WHAT THE TASK REQUIRES: Wherever "measures" appears in a line of the listing, that line should be returned.

————————

(** X5, no overflow.  When every word of the text measures at most
    [max_width], so does every line [draw_wrapped_text] draws. *)
Theorem no_overflow
    (stringWidth : str -> string -> Z -> Z) (self : t) (text : str)
    (x y max_width : Z) (font : string) (size : Z) (color : Canvas.Color)
    (leading : Z) (line : str) :
  (forall w, In w (split text) -> stringWidth w font size <= max_width) ->
  In line
    (output_lines stringWidth self text x y max_width font size color
       leading) ->
  stringWidth line font size <= max_width.
Proof.
  rewrite DrawFacts.output_lines_eq. intros Hword Hin.
  destruct (WrapFacts.wrap_lines_grouping stringWidth font size max_width
              text) as (groups & Hlay).
  destruct (GroupFacts.grouping_line Hlay line Hin) as (g & Hg & -> & _).
  destruct Hlay as (_ & Hc & Hne & Hok).
  rewrite Forall_forall in Hok, Hne.
  destruct g as [|w [|w' rest]].
  - now elim (Hne [] Hg).
  - apply Hword. rewrite <- Hc. apply in_concat. exists [w].
    split; [exact Hg | now left].
  - apply (Hok _ Hg). simpl. lia.
Qed.

(* ================================================================== *)
(** ** More on [draw_text] *)

Module TextFacts.

(** [draw_text] in one equation. *)
Lemma draw_text_eq
    (stringWidth : str -> string -> Z -> Z) (self : t) (text : str)
    (x y : Z) (font : string) (size : Z) (color : Canvas.Color)
    (align : string) (max_width : option Z) :
  draw_text stringWidth self text x y font size color align max_width
  = mk (Canvas.mk (Canvas.state (c self)) (Canvas.saved (c self))
          (Canvas.page (c self)
           ++ [Canvas.mkOp (anchor_of align) x y
                 (fitted stringWidth font size max_width text)
                 (Canvas.mkGState font size color)]))
       (page_num self) (ERPTrainingDoc.y self).
Proof.
  unfold draw_text, anchor_of, fitted.
  destruct (String.eqb align "center");
    [| destruct (String.eqb align "right")]; reflexivity.
Qed.

(** Rounds of the truncation loop keep a prefix of the text and end
    it in the ellipsis. *)
Lemma shorten_rounds (text : str) (n : nat) :
  (S n <= length text - 3)%nat ->
  Nat.iter (S n) shorten text
  = firstn (length text - 3 - S n) text ++ ELLIPSIS.
Proof.
  induction n as [|n IH]; intros Hn.
  - cbn [Nat.iter]. unfold shorten, drop_last4.
    now replace (length text - 3 - 1)%nat with (length text - 4)%nat by lia.
  - rewrite Nat.iter_succ, IH by lia. unfold shorten at 1, drop_last4.
    rewrite length_app, firstn_app, length_firstn.
    change (length ELLIPSIS) with 3%nat.
    rewrite firstn_firstn.
    replace (Init.Nat.min (length text - 3 - S n) (length text) + 3 - 4
             - Init.Nat.min (length text - 3 - S n) (length text))%nat
      with 0%nat by lia.
    cbn [firstn]. rewrite app_nil_r.
    match goal with
    | |- firstn ?a _ ++ _ = firstn ?b _ ++ _ =>
        now replace a with b by lia
    end.
Qed.

End TextFacts.

(** X6, frame of [draw_text].  [draw_text] adds one string to the page
    and takes nothing away: it is placed at [(x, y)] in the requested
    font, size and colour, anchored by [align]; the graphics state and
    its stack, the page counter and the cursor are as before. *)
Theorem draw_text_frame
    (stringWidth : str -> string -> Z -> Z) (self : t) (text : str)
    (x y : Z) (font : string) (size : Z) (color : Canvas.Color)
    (align : string) (max_width : option Z) :
  let after :=
    draw_text stringWidth self text x y font size color align max_width in
  exists drawn : str,
    Canvas.page (c after)
    = Canvas.page (c self)
      ++ [Canvas.mkOp (anchor_of align) x y drawn
            (Canvas.mkGState font size color)] /\
    Canvas.state (c after) = Canvas.state (c self) /\
    Canvas.saved (c after) = Canvas.saved (c self) /\
    page_num after = page_num self /\
    ERPTrainingDoc.y after = ERPTrainingDoc.y self.
Proof.
  intros after. subst after. rewrite TextFacts.draw_text_eq.
  eexists. cbn. repeat split; reflexivity.
Qed.

(** X7, shape of a truncated string.  What [draw_text] draws is the
    text itself, or a shorter string: a prefix of the text followed by
    ['...']. *)
Theorem truncated_shape
    (stringWidth : str -> string -> Z -> Z) (self : t) (text : str)
    (x y : Z) (font : string) (size : Z) (color : Canvas.Color)
    (align : string) (max_width : option Z) :
  exists result : str,
    map Canvas.op_text
      (emitted self
         (draw_text stringWidth self text x y font size color align
            max_width))
    = [result] /\
    (result = text \/
     result = firstn (length result - 3) text ++ ELLIPSIS /\
     (length result < length text)%nat).
Proof.
  rewrite TruncateFacts.draw_text_emitted. eexists. split; [reflexivity |].
  destruct max_width as [w |]; [| now left].
  destruct (truthy_width (Some w)); [| now left].
  destruct (TruncateFacts.truncate_rounds stringWidth font size w text)
    as ([|n] & (Hiter & Hn & Hlen) & _).
  - left. exact Hiter.
  - right. rewrite Hlen. split; [| lia].
    rewrite Hiter at 1. rewrite TextFacts.shorten_rounds by exact Hn.
    do 2 f_equal. lia.
Qed.

(** X8, truncation is stable.  Drawing again, with the same width and
    font, the string [draw_text] drew draws that string unchanged. *)
Theorem truncation_is_stable
    (stringWidth : str -> string -> Z -> Z) (self other : t) (text : str)
    (x y : Z) (font : string) (size : Z) (color : Canvas.Color)
    (align : string) (max_width : option Z) :
  exists result : str,
    map Canvas.op_text
      (emitted self
         (draw_text stringWidth self text x y font size color align
            max_width))
    = [result] /\
    map Canvas.op_text
      (emitted other
         (draw_text stringWidth other result x y font size color align
            max_width))
    = [result].
Proof.
  rewrite TruncateFacts.draw_text_emitted. eexists. split; [reflexivity |].
  rewrite TruncateFacts.draw_text_emitted. f_equal.
  destruct max_width as [w |]; [| reflexivity].
  destruct (truthy_width (Some w)); [| reflexivity].
  destruct (TruncateFacts.truncate_rounds stringWidth font size w text)
    as (n & _ & Hstop).
  rewrite (TruncateFacts.truncate_unfold stringWidth font size w
             (truncate stringWidth font size w text)).
  now rewrite Hstop.
Qed.

(* ================================================================== *)
(** ** Content elements *)

Module ContentFacts.

Section Elements.

Variable stringWidth : str -> string -> Z -> Z.
Variable W : Z.

(** [draw_bullet] in one equation. *)
Lemma draw_bullet_eq (self : t) (text : str) (indent : Z)
    (bullet_char : str) :
  let lines :=
    wrap_lines stringWidth text (CONTENT_W W - indent - 2) "CrimsonPro" 10 in
  draw_bullet stringWidth W self text indent bullet_char
  = mk (Canvas.mk (Canvas.state (c self)) (Canvas.saved (c self))
          (Canvas.page (c self)
           ++ Canvas.mkOp Canvas.AnchorLeft (MARGIN + indent - 10)
                (ERPTrainingDoc.y self) bullet_char
                (Canvas.mkGState "CrimsonPro" 10 SLATE)
              :: placed (Canvas.mkGState "CrimsonPro" 10 CHARCOAL)
                   (MARGIN + indent + 2) (ERPTrainingDoc.y self) 14 lines))
       (page_num self)
       (ERPTrainingDoc.y self - 14 * Z.of_nat (length lines) - 3).
Proof.
  intros lines. unfold draw_bullet.
  rewrite TextFacts.draw_text_eq, DrawFacts.draw_wrapped_text_eq.
  fold lines. cbn. rewrite <- app_assoc. reflexivity.
Qed.

End Elements.

End ContentFacts.


(** X10, room for a bullet.  When [check_space] grants 14 units per
    word of the text and 3 more, the cursor after [draw_bullet] is
    still above the line [check_space] guards: at least [MARGIN + 20]. *)
Theorem bullet_keeps_margin
    (stringWidth : str -> string -> Z -> Z) (W : Z) (self : t)
    (text : str) (indent : Z) (bullet_char : str) :
  check_space self (14 * Z.of_nat (length (split text)) + 3) = true ->
  MARGIN + 20
  <= ERPTrainingDoc.y
       (draw_bullet stringWidth W self text indent bullet_char) /\
  check_space (draw_bullet stringWidth W self text indent bullet_char) 0
  = true.
Proof.
  unfold check_space. rewrite ContentFacts.draw_bullet_eq.
  cbn [ERPTrainingDoc.y].
  destruct (WrapFacts.wrap_lines_grouping stringWidth "CrimsonPro" 10
              (CONTENT_W W - indent - 2) text) as (groups & Hl & Hc & Hne & _).
  pose proof (groups_count groups Hne) as Hcount.
  rewrite Hc in Hcount. rewrite Hl, length_map.
  destruct (_ <? _) eqn:E1; [discriminate |]. intros _.
  apply Z.ltb_ge in E1.
  assert (Hy : MARGIN + 20
               <= ERPTrainingDoc.y self - 14 * Z.of_nat (length groups) - 3)
    by lia.
  split; [exact Hy |].
  destruct (_ <? _) eqn:E2; [| reflexivity].
  apply Z.ltb_lt in E2. lia.
Qed.

(** X11, code text.  [draw_code_text] draws the text as it is, however
    wide, as one string at the cursor, and moves the cursor down by
    12: the cursor is still above the line [check_space] guards
    exactly when [check_space] granted 12 units before. *)
Theorem code_text_layout
    (stringWidth : str -> string -> Z -> Z) (self : t) (text : str)
    (indent : Z) :
  let after := draw_code_text stringWidth self text indent in
  emitted self after
  = [Canvas.mkOp Canvas.AnchorLeft (MARGIN + indent)
       (ERPTrainingDoc.y self) text (Canvas.mkGState "GeistMono" 8 NAVY_LIGHT)]
  /\
  ERPTrainingDoc.y after = ERPTrainingDoc.y self - 12 /\
  check_space after 0 = check_space self 12.
Proof.
  intros after. subst after. unfold draw_code_text.
  rewrite TextFacts.draw_text_eq. unfold emitted, check_space.
  cbn [c Canvas.page ERPTrainingDoc.y set_y].
  rewrite DrawFacts.skipn_own_length. repeat split.
  now rewrite Z.sub_0_r.
Qed.


(* ================================================================== *)
(** ** More instances *)

(** [breaks_are_forced] in the worked example: ["the quick brown"]
    measures fifteen, more than twelve. *)
Lemma breaks_are_forced_witness :
  exists (w : str) (rest : list str),
    split (lit "brown fox") = w :: rest /\
    12 < Metric.fixed_pitch (lit "the quick" ++ SPACE :: w) "CrimsonPro" 1.
Proof.
  apply (breaks_are_forced Metric.fixed_pitch blank
           (lit "the quick brown fox") 45 100 12 "CrimsonPro" 1 CHARCOAL 14
           0 (lit "the quick") (lit "brown fox")); reflexivity.
Defined.

(** [lines_are_normal] at the first line of a text with runs of
    whitespace. *)
Lemma lines_are_normal_witness :
  lit "the quick" <> [] /\
  lit "the quick" = join_space (split (lit "the quick")) /\
  Normal.normalize (lit "the quick") = lit "the quick".
Proof.
  apply (lines_are_normal Metric.fixed_pitch blank
           (lit "  the   quick brown  fox ") 45 100 12 "CrimsonPro" 1
           CHARCOAL 14 (lit "the quick")).
  left. reflexivity.
Defined.

(** [fits_on_one_line] at a text of two words and much whitespace,
    five units wide. *)
Lemma fits_on_one_line_witness :
  output_lines Metric.fixed_pitch blank (lit "  to   be ") 45 100 5
    "CrimsonPro" 1 CHARCOAL 14
  = [join_space (split (lit "  to   be "))].
Proof.
  apply (fits_on_one_line Metric.fixed_pitch blank (lit "  to   be ") 45
           100 5 "CrimsonPro" 1 CHARCOAL 14).
  - apply fixed_pitch_monotone. lia.
  - vm_compute. discriminate.
  - vm_compute. discriminate.
Defined.

(** [no_overflow] in the worked example: no word is wider than
    twelve. *)
Lemma no_overflow_witness :
  Metric.fixed_pitch (lit "brown fox") "CrimsonPro" 1 <= 12.
Proof.
  apply (no_overflow Metric.fixed_pitch blank (lit "the quick brown fox")
           45 100 12 "CrimsonPro" 1 CHARCOAL 14 (lit "brown fox")).
  - intros w [<- | [<- | [<- | [<- | []]]]]; vm_compute; discriminate.
  - right. left. reflexivity.
Defined.

(** [bullet_keeps_margin] at the top of a page 595 units wide. *)
Lemma bullet_keeps_margin_witness :
  MARGIN + 20
  <= ERPTrainingDoc.y
       (draw_bullet Metric.fixed_pitch 595 blank (lit "to be") 15 BULLET) /\
  check_space
    (draw_bullet Metric.fixed_pitch 595 blank (lit "to be") 15 BULLET) 0
  = true.
Proof.
  apply (bullet_keeps_margin Metric.fixed_pitch 595 blank (lit "to be") 15
           BULLET).
  reflexivity.
Defined.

————————

ANSWER BELOW:
(** X5, no overflow.  When every word of the text measures at most
    measures fifteen, more than twelve. *)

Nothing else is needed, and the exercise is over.